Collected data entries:
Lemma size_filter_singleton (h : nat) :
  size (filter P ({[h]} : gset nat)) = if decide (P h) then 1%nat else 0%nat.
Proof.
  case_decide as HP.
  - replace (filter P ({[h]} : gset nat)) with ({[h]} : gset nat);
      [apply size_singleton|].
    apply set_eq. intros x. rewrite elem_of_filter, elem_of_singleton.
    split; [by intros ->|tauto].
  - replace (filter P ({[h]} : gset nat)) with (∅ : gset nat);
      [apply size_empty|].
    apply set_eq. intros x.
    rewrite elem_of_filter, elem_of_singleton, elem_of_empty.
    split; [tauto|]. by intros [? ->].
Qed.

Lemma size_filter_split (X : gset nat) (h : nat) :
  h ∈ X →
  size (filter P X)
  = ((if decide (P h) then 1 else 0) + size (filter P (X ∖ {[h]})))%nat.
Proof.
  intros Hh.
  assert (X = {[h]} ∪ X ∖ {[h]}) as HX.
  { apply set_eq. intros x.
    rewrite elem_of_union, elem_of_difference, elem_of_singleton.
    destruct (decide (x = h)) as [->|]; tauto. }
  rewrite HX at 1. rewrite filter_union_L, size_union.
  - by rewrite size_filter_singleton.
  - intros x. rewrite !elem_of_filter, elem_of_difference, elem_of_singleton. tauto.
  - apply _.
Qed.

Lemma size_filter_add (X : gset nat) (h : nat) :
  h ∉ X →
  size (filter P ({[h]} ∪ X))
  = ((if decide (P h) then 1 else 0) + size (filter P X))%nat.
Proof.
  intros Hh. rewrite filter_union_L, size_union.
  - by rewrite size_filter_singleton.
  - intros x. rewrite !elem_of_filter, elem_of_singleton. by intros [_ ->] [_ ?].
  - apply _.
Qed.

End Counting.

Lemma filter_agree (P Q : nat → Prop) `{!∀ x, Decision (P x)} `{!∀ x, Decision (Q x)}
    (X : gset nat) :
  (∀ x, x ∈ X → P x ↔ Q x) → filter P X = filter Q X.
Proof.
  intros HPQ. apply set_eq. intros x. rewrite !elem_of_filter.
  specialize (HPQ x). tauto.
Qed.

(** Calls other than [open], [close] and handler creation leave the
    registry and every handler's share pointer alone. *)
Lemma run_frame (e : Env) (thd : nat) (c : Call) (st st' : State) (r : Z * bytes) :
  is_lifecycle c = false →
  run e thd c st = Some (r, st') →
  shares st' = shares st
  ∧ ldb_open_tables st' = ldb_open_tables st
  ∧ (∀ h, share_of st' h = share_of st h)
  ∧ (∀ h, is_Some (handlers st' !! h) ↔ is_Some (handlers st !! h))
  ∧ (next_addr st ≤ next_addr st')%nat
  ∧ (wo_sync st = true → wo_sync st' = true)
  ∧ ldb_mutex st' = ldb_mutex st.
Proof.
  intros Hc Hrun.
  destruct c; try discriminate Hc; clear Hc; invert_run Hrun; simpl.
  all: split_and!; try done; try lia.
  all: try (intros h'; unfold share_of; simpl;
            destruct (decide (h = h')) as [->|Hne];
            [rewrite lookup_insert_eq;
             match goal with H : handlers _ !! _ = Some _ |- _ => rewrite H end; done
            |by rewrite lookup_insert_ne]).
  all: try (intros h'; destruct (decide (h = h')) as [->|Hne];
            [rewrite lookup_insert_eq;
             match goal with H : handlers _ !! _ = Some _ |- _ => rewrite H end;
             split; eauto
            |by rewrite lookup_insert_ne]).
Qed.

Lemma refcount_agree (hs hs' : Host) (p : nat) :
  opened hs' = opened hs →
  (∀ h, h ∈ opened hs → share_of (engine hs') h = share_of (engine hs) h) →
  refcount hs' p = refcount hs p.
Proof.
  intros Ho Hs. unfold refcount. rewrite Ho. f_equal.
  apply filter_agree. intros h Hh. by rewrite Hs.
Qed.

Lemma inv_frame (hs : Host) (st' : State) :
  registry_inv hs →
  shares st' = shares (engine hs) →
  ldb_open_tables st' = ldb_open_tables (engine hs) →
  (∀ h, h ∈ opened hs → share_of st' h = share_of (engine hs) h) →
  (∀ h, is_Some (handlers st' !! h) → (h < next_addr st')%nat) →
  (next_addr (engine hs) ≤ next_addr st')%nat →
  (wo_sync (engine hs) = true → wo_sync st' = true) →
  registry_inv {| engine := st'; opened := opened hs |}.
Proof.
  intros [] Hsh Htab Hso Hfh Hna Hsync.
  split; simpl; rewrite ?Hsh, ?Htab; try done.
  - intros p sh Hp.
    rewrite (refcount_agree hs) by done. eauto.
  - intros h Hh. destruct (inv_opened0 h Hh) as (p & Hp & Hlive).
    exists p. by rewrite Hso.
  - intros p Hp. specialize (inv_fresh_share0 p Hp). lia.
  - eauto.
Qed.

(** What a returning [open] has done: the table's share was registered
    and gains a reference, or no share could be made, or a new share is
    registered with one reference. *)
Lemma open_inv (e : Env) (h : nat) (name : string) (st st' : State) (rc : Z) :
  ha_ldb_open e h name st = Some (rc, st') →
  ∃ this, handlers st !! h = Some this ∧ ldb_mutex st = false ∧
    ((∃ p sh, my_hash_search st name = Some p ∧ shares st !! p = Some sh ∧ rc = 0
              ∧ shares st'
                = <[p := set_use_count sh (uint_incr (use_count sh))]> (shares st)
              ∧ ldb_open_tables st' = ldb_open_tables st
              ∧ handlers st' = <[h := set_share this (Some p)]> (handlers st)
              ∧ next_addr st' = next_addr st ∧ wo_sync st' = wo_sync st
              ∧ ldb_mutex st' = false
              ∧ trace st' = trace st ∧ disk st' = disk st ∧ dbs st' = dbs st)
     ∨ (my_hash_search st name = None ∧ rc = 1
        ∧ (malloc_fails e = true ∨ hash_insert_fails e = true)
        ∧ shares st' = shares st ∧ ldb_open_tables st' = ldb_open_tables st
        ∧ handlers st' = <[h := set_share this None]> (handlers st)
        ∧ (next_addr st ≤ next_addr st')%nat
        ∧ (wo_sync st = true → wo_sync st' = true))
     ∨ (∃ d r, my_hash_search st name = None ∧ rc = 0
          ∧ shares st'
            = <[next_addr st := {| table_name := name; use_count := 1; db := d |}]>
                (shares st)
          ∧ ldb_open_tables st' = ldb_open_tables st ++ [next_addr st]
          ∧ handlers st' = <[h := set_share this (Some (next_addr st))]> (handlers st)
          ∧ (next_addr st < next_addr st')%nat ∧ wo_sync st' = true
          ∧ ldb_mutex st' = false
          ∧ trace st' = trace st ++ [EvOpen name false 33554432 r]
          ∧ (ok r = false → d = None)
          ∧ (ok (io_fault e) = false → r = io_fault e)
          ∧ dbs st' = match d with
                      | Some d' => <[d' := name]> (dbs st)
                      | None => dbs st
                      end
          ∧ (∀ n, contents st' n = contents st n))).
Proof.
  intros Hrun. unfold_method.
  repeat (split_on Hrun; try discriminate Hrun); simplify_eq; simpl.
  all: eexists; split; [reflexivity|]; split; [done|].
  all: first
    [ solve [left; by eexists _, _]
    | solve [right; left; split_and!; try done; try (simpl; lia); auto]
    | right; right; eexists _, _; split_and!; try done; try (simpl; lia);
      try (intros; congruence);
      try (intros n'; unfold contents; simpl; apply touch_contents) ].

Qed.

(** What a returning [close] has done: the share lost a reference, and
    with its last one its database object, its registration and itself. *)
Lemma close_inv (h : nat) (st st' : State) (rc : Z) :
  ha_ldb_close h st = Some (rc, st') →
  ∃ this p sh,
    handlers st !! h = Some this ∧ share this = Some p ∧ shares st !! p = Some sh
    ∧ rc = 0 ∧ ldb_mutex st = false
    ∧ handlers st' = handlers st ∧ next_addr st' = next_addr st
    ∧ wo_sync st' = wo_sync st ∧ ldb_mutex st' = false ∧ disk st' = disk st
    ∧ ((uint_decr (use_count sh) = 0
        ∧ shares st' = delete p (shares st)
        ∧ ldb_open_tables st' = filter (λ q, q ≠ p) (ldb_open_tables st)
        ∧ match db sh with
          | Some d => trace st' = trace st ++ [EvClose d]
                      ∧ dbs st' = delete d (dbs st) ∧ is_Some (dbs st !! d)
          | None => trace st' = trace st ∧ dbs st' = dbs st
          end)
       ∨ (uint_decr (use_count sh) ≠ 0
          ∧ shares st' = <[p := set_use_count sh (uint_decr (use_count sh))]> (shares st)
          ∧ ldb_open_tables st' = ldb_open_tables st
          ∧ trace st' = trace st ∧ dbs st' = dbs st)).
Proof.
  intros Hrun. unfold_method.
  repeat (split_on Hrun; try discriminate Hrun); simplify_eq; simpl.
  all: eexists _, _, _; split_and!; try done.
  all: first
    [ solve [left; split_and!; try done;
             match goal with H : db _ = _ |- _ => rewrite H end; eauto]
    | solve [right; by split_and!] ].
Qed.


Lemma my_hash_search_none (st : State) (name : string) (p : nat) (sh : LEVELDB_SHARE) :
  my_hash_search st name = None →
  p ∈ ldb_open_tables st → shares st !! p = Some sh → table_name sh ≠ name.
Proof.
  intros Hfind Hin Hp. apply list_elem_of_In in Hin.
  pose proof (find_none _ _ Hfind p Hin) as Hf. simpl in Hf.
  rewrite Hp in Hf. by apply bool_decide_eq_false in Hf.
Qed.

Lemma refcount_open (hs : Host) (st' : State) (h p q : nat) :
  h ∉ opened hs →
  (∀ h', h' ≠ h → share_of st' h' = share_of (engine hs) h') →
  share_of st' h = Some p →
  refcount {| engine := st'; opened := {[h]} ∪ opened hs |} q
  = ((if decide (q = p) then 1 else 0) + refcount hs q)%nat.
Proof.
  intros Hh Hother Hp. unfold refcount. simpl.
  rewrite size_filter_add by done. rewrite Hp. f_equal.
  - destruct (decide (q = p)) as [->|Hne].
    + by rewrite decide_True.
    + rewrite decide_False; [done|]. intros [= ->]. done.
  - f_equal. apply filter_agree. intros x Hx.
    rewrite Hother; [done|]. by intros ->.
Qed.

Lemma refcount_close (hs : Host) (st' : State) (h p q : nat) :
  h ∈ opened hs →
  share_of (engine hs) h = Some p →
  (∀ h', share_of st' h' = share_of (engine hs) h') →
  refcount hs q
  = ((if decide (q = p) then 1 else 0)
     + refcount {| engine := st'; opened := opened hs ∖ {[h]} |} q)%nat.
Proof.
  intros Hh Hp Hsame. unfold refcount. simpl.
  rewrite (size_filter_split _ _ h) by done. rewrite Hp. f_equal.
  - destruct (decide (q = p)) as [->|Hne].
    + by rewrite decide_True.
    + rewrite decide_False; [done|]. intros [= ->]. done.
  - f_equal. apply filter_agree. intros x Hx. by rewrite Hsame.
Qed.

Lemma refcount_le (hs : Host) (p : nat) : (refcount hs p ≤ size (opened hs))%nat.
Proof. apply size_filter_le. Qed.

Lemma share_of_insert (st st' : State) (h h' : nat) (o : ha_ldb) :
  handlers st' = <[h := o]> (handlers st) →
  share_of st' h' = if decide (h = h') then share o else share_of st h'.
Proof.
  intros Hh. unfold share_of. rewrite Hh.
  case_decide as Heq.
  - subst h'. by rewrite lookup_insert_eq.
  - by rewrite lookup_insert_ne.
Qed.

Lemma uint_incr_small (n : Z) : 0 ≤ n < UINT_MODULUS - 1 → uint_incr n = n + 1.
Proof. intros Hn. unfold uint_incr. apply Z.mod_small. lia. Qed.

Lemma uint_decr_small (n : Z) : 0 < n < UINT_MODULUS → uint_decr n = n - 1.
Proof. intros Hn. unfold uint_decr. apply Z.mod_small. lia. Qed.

▶ **WHAT IS NEEDED**: Would you filter the records and copy each line that contains the word "solve"?

▶ **EXERCISE SOLUTION**:
    [ solve [left; by eexists _, _]
    | solve [right; left; split_and!; try done; try (simpl; lia); auto]
    [ solve [left; split_and!; try done;
    | solve [right; by split_and!] ].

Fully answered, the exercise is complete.